Say you are trying to solve the wave equation,
$$\frac{\partial^2y}{\partial t^2}=c^2\frac{\partial^2y}{\partial x^2}$$
If the boundary is finite, you find that you need an infinite sum of solutions to fit some initial condition. $y = \sum y_n$.
Now if the medium is infinite, you don't have any boundary conditions, but require that the solution be bounded. In this case, you solve the wave equation using separation of variables as before, but with no boundary condition (since it is infinite). You notice that the eigenvalues fill out the entire space; they aren't discrete as like the $y_n$'s but continuous (my book talks about solving Sturm-Liouville, i.e. differential equation problems, in the midst of solving the wave equation. That's where the eigenvalue comes in).
Anyways, in this continuous eigenvalue case, we don't take a sum, but an integral. That is, using previous knowledge of the finite boundary case, we attempt solutions of the form,
$$\int_0 ^\infty y_w dw$$
to fit the initial condition. My question is, how does $\sum y_n \rightarrow \int y_w dw$? Specifically, why is there a $dw$? I know you need that differential to tell you what you are integrating over, but in the finite medium case, it was $\sum y_n$ and not $\sum y_n n$. If the latter was true, then I'd see how $n \rightarrow dw$, but there is no $n$.
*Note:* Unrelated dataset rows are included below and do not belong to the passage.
(** ** The config fetch *)

(** X7.  The config fetch on a cached record: with a ['config'] field it
    does nothing; without one it makes exactly one call, and when the
    answer is empty or has no ['clusterconfig'] it returns the record as it
    is, when the answer has the config data it returns and caches the
    record with that one field added; a record with neither ['config'] nor
    ['id'] raises [KeyError] before any call. *)
Theorem config_fetch_is_lazy st d :
  self_k8s st = VDict d →
  d ≠ ∅ →
  (is_Some (d !! "config") → _k8s_config api p st = (Ok (VDict d), st))
  ∧ (d !! "config" = None → d !! "id" = None →
     _k8s_config api p st = (Raise (KeyError "id"), st))
  ∧ (d !! "config" = None →
     ∀ i resp w, d !! "id" = Some i →
       api "getKubernetesClusterConfig" {[ "id" := i ]} (remote st) = (Ok resp, w) →
       let st1 := with_call ("getKubernetesClusterConfig", {[ "id" := i ]}) w st in
       (truthy resp = false ∨ (∃ r, resp = VDict r ∧ r !! "clusterconfig" = None) →
        _k8s_config api p st = (Ok (VDict d), st1))
       ∧ (∀ cc cd, field resp "clusterconfig" = Some cc →
            field cc "configdata" = Some cd →
            _k8s_config api p st
            = (Ok (VDict (<[ "config" := cd ]> d)),
               with_k8s (VDict (<[ "config" := cd ]> d)) st1))).
Proof.
  intros Hk Hne.
  assert (Ht : truthy (self_k8s st) = true).
  { rewrite Hk. cbn. now rewrite bool_decide_eq_false_2. }
  assert (Hrun : _k8s_config api p st
                 = if bool_decide (is_Some (d !! "config")) then (Ok (VDict d), st)
                   else fetch_config api (VDict d) st).
  { unfold _k8s_config. rewrite (bind_ok _ _ _ _ _ (get_k8s_cached st Ht)), Ht, Hk.
    rewrite (bind_lift _ _ _ (bool_decide (is_Some (d !! "config")))) by done.
    now destruct (bool_decide _). }
  rewrite Hrun. split; [|split].
  - intros Hs. now rewrite bool_decide_eq_true_2.
  - intros Hc Hi. rewrite bool_decide_eq_false_2 by (rewrite Hc; now intros [? ?]).
    unfold fetch_config, bind, lift. cbn. now rewrite Hi.
  - intros Hc i resp w Hi Ha st1.
    rewrite bool_decide_eq_false_2 by (rewrite Hc; now intros [? ?]).
    unfold fetch_config.
    rewrite (bind_lift _ _ _ i) by (cbn; now rewrite Hi).
    rewrite (bind_ok _ _ _ _ _ (query_api_run _ _ _ _ _ Ha)). fold st1. split.
    + intros [Hf|(r & -> & Hr)]; [now rewrite Hf|].
      destruct (truthy (VDict r)); [|done].
      rewrite (bind_lift _ _ _ false); [done|].
      cbn. rewrite bool_decide_eq_false_2; [done|]. rewrite Hr. now intros [? ?].
    + intros cc cd Hcc Hcd. rewrite (truthy_field _ _ _ Hcc).
      rewrite (bind_lift _ _ _ _ (contains_field _ _ _ Hcc)).
      rewrite (bind_lift _ _ _ _ (subscript_field _ _ _ Hcc)).
      rewrite (bind_lift _ _ _ _ (subscript_field _ _ _ Hcd)).
      rewrite (bind_lift _ _ _ (VDict (<[ "config" := cd ]> d))) by done.
      now rewrite bind_modify.
Qed.
(** Unless the CPU is hot while the battery has recovered, the battery pass
    leaves the daemon quiet for the thermal pass. *)
Lemma battery_pass_keeps_thermal_quiet v :
  thermal_trigger cfg hw_status && battery_recovery cfg hw_status = false ->
  thermal_quiet cfg faulty hw_status v ->
  thermal_quiet cfg faulty hw_status (battery_pass cfg faulty hw_status v).
Proof.
  unfold thermal_quiet, battery_pass. intros Hex Hq.
  destruct (thermal_trigger cfg hw_status); simpl in Hex.
  - rewrite Hex. destruct (battery_trigger cfg hw_status); [|exact Hq].
    by apply stop_fold_stop_quiet.
  - destruct (thermal_recovery cfg hw_status); [|done].
    destruct (battery_trigger cfg hw_status).
    + apply stop_fold_start_quiet; [|exact Hq].
      intros m Hm. unfold thermal_only. rewrite Hm. apply andb_false_r.
    + destruct (battery_recovery cfg hw_status); [|exact Hq].
      by apply start_fold_start_quiet.
Qed.

Lemma thermal_quiet_same v v' :
  v_containers v' = v_containers v -> v_shed v' = v_shed v ->
  thermal_quiet cfg faulty hw_status v -> thermal_quiet cfg faulty hw_status v'.
Proof.
  intros Hc Hs. unfold thermal_quiet.
  destruct (thermal_trigger cfg hw_status); [by apply stop_quiet_same|].
  destruct (thermal_recovery cfg hw_status); [by apply start_quiet_same|done].
Qed.

Lemma battery_quiet_same v v' :
  v_containers v' = v_containers v -> v_shed v' = v_shed v ->
  battery_quiet cfg faulty hw_status v -> battery_quiet cfg faulty hw_status v'.
Proof.
  intros Hc Hs. unfold battery_quiet.
  destruct (battery_trigger cfg hw_status); [by apply stop_quiet_same|].
  destruct (battery_recovery cfg hw_status); [by apply start_quiet_same|done].
Qed.

Lemma thermal_pass_unchanged v :
  thermal_quiet cfg faulty hw_status v ->
  unchanged faulty v (thermal_pass cfg faulty hw_status v).
Proof.
  unfold thermal_quiet, thermal_pass. intros Hq.
  destruct (thermal_trigger cfg hw_status); [by apply stop_fold_unchanged|].
  destruct (thermal_recovery cfg hw_status); [|apply unchanged_refl].
  apply start_fold_unchanged; [|exact Hq].
  intros m Hm. apply elem_of_elements. by apply list_elem_of_In.
Qed.

Lemma battery_pass_unchanged v :
  battery_quiet cfg faulty hw_status v ->
  unchanged faulty v (battery_pass cfg faulty hw_status v).
Proof.
  unfold battery_quiet, battery_pass. intros Hq.
  destruct (battery_trigger cfg hw_status); [by apply stop_fold_unchanged|].
  destruct (battery_recovery cfg hw_status); [|apply unchanged_refl].
  apply start_fold_unchanged; [|exact Hq].
  intros m Hm. apply elem_of_elements. by apply list_elem_of_In.
Qed.

Lemma stop_fold_extends patterns cs v :
  extends (v_trace v) (fold_left (stop_step faulty patterns) cs v).
Proof.
  assert (forall tr0 v, extends tr0 v ->
            extends tr0 (fold_left (stop_step faulty patterns) cs v)) as H.
  { intros tr0. induction cs as [|c cs IH]; intros v1 Hv1; simpl; [done|].
    apply IH. unfold stop_step. destruct (container_matches _ patterns); [|done].
    by apply stop_effect_extends. }
  apply H. by exists [].
Qed.

Lemma start_fold_extends eligible names v :
  extends (v_trace v) (fold_left (start_step faulty eligible) names v).
Proof.
  assert (forall tr0 v, extends tr0 v ->
            extends tr0 (fold_left (start_step faulty eligible) names v)) as H.
  { intros tr0. induction names as [|m names IH]; intros v1 Hv1; simpl; [done|].
    apply IH. unfold start_step. destruct (eligible m); [|done].
    by apply start_effect_extends. }
  apply H. by exists [].
Qed.

Lemma thermal_pass_extends v :
  extends (v_trace v) (thermal_pass cfg faulty hw_status v).
Proof.
  unfold thermal_pass.
  destruct (thermal_trigger cfg hw_status); [apply stop_fold_extends|].
  destruct (thermal_recovery cfg hw_status); [apply start_fold_extends|by exists []].
Qed.

Lemma battery_pass_extends v :
  extends (v_trace v) (battery_pass cfg faulty hw_status v).
Proof.
  unfold battery_pass.
  destruct (battery_trigger cfg hw_status); [apply stop_fold_extends|].
  destruct (battery_recovery cfg hw_status); [apply start_fold_extends|by exists []].
Qed.

End SimPassesQuiet.

Section SimWorldFacts.

Implicit Types (w : Sim.World) (n : string).

Lemma sim_now_eq w t w' :
  datetime_now w = (t, w') ->
  sim_settings w' = sim_settings w /\ Sim.containers w' = Sim.containers w.
Proof. simpl. by intros [= _ <-]. Qed.

Lemma sim_list_eq all w r w' :
  containers_list all w = (r, w') ->
  sim_settings w' = sim_settings w /\ Sim.containers w' = Sim.containers w.
Proof.
  simpl. unfold Sim.list_containers. destruct (Sim.down w); by intros [= _ <-].
Qed.

Lemma sim_get_eq n w g w' :
  containers_get n w = (g, w') ->
  sim_settings w' = sim_settings w /\ Sim.containers w' = Sim.containers w.
Proof.
  simpl. unfold Sim.get_container. destruct (Sim.down w); [by intros [= _ <-]|].
  destruct (Sim.find_container n (Sim.containers w)); by intros [= _ <-].
Qed.

Lemma sim_lifecycle_eq st n w ok w' :
  Sim.lifecycle st n w = (ok, w') ->
  sim_settings w' = sim_settings w
  /\ (ok = false -> Sim.containers w' = Sim.containers w).
Proof.
  unfold Sim.lifecycle. destruct (Sim.fails n w); intros [= <- <-]; by split.
Qed.

End SimWorldFacts.

Section SimTick.

Variable cfg : Config.
Implicit Types (s : Sys Sim.World) (n : string).

Lemma settings_are_world x s w :
  sim_settings w = sim_settings (world s) -> settings_are x s -> settings_are x (set_world w s).
Proof. unfold settings_are. simpl. by intros ->. Qed.

Lemma settings_are_restart x n s :
  settings_are x s -> settings_are x (restart_container cfg n s).2.
Proof.
  intros Hs. destruct (restart_container_run cfg n s) as [(r & s' & -> & Hrel)| ->]; simpl;
    [|by apply settings_are_world].
  destruct Hrel as [now w1 Hnow Hgov|now w1 g w2 Hnow Hgov Hget Hg
                   |now w1 c w2 w3 Hnow Hgov Hget Hres
                   |now w1 c w2 w3 now' w4 Hnow Hgov Hget Hres Hnow'];
    apply sim_now_eq in Hnow as [Hn _];
    try apply sim_get_eq in Hget as [Hg' _];
    try apply sim_lifecycle_eq in Hres as [Hr _];
    try apply sim_now_eq in Hnow' as [Hn' _];
    unfold settings_are in *; simpl; congruence.
Qed.

Lemma settings_are_stop x n reason s :
  settings_are x s -> settings_are x (stop_container n reason s).2.
Proof.
  intros Hs. destruct (stop_container_run n reason s) as (r & s' & -> & Hrel); simpl.
  destruct Hrel as [g w1 Hget Hg|c w1 Hget Hst|c w1 w2 Hget Hst Hstop|c w1 w2 Hget Hst Hstop];
    apply sim_get_eq in Hget as [Hg' _];
    try apply sim_lifecycle_eq in Hstop as [Hr _];
    unfold settings_are in *; simpl; congruence.
Qed.

Lemma settings_are_start x n s :
  settings_are x s -> settings_are x (start_container n s).2.
Proof.
  intros Hs. destruct (start_container_run n s) as (r & s' & -> & Hrel); simpl.
  destruct Hrel as [g w1 Hget Hg|c w1 Hget Hst|c w1 w2 Hget Hst Hstart|c w1 w2 Hget Hst Hstart];
    apply sim_get_eq in Hget as [Hg' _];
    try apply sim_lifecycle_eq in Hstart as [Hr _];
    unfold settings_are in *; simpl; congruence.
Qed.

Lemma settings_are_carried x : carried cfg (settings_are x).
Proof.
  split; intros.
  - by apply settings_are_world.
  - by apply settings_are_world.
  - apply settings_are_world; [|done].
    simpl. unfold Sim.list_containers. by destruct (Sim.down (world s)).
  - apply settings_are_world; [|done].
    simpl. unfold Sim.sleep_for. by destruct (_ || _).
  - by apply settings_are_restart.
  - by apply settings_are_stop.
  - by apply settings_are_start.
  - done.
Qed.

Lemma settings_daemon_up s faulty :
  daemon_up faulty s ->
  settings_are (false, faulty, Sim.hw (world s), Sim.latency (world s)) s.
Proof. intros [Hd Hf]. unfold settings_are, sim_settings. congruence. Qed.

Lemma daemon_up_settings s faulty h l :
  settings_are (false, faulty, h, l) s -> daemon_up faulty s /\ Sim.hw (world s) = h.
Proof. unfold settings_are, sim_settings, daemon_up. by intros [= Hd Hf Hh _]. Qed.

(** *** The health check *)

Lemma health_inv_refl s : health_inv s s.
Proof. split; [done|]. exists []. by repeat split. Qed.

Lemma health_inv_world s0 s w :
  Sim.containers w = Sim.containers (world s) ->
  health_inv s0 s -> health_inv s0 (set_world w s).
Proof.
  intros Hw (Hsh & new & Hnew & Hall & Hc). split; [done|].
  exists new. split; [done|]. split; [done|]. intros Hq. simpl. rewrite Hw. by apply Hc.
Qed.

Lemma health_inv_restart s0 n s :
  health_inv s0 s -> health_inv s0 (restart_container cfg n s).2.
Proof.
  intros Hs. destruct (restart_container_run cfg n s) as [(r & s' & -> & Hrel)| ->]; simpl;
    [|by apply health_inv_world].
  destruct Hrel as [now w1 Hnow Hgov|now w1 g w2 Hnow Hgov Hget Hg
                   |now w1 c w2 w3 Hnow Hgov Hget Hres
                   |now w1 c w2 w3 now' w4 Hnow Hgov Hget Hres Hnow'];
    apply sim_now_eq in Hnow as [_ Hn];
    try apply sim_get_eq in Hget as [_ Hg'].
  - by apply health_inv_world.
  - apply health_inv_world; [congruence|done].
  - apply sim_lifecycle_eq in Hres as [_ Hr]. specialize (Hr eq_refl).
    destruct Hs as (Hsh & new & Hnew & Hall & Hc). split; [done|].
    exists (RestartCall n false (clock w2) (clock w3) :: new). split.
    + unfold issued in *. simpl. by rewrite Hnew.
    + split; [constructor; [by eexists _, _, _, _|done]|].
      intros Hq. apply Forall_cons in Hq as [_ Hq]. simpl.
      rewrite Hr, Hg', Hn. by apply Hc.
  - destruct Hs as (Hsh & new & Hnew & Hall & Hc). split; [done|].
    exists (RestartCall n true (clock w2) (clock w3) :: new). split.
    + unfold issued in *. simpl. by rewrite Hnew.
    + split; [constructor; [by eexists _, _, _, _|done]|].
      intros Hq. apply Forall_cons in Hq as [Hq _]. simpl in Hq. by destruct Hq.
Qed.

Lemma sim_check_container_health s :
  health_inv s (check_container_health cfg s).2.
Proof.
  apply (check_container_health_keeps cfg (health_inv s)).
  - intros all s1 Hs1. apply health_inv_world; [|done].
    simpl. unfold Sim.list_containers. by destruct (Sim.down (world s1)).
  - intros n s1 _. apply health_inv_restart.
  - apply health_inv_refl.
Qed.

Lemma check_container_health_returns s :
  check_container_health cfg s = (Returned tt, (check_container_health cfg s).2).
Proof.
  unfold check_container_health.
  match goal with
  | |- try_except ?body _ _ = _ => generalize body
  end.
  intros body. unfold try_except, ret. by destruct (body s) as [[[]|] s1].
Qed.

End SimTick.

Section SimTwoTicks.

Variable cfg : Config.
Variable faulty : list string.
Implicit Types (s : Sys Sim.World) (n : string).

Lemma sim_get_hw_status s :
  get_hw_status s
  = (Returned (default empty_hw_status (Sim.hw (world s))),
     set_world (Sim.advance (world s)) s).
Proof.
  unfold get_hw_status, bind, call, ret. simpl. by destruct (Sim.hw (world s)).
Qed.

Lemma daemon_up_health s :
  daemon_up faulty s -> daemon_up faulty (check_container_health cfg s).2.
Proof.
  intros Hs. apply settings_daemon_up in Hs.
  apply (carried_health cfg _ (settings_are_carried cfg _)) in Hs.
  by apply daemon_up_settings in Hs as [Hs _].
Qed.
I know that if the eigenvalues are continuous, like $\left\{ 0.00001,0.00002,... \right\}$, it would be impossible to add up all the solutions corresponding to each eigenvalue. So we take a little chuck of eigenvalues, a $dw$. Then the integral allows us to move across the real line and evaluate $y_w$ in each of those chunks. But then we aren't adding up each $y_w$, but adding up $y_w dw$. Does finding an area not change the problem? The wave equation is linear, so it admits a linear combination of solutions. $y_w$ is a solution, not $y_w dw$?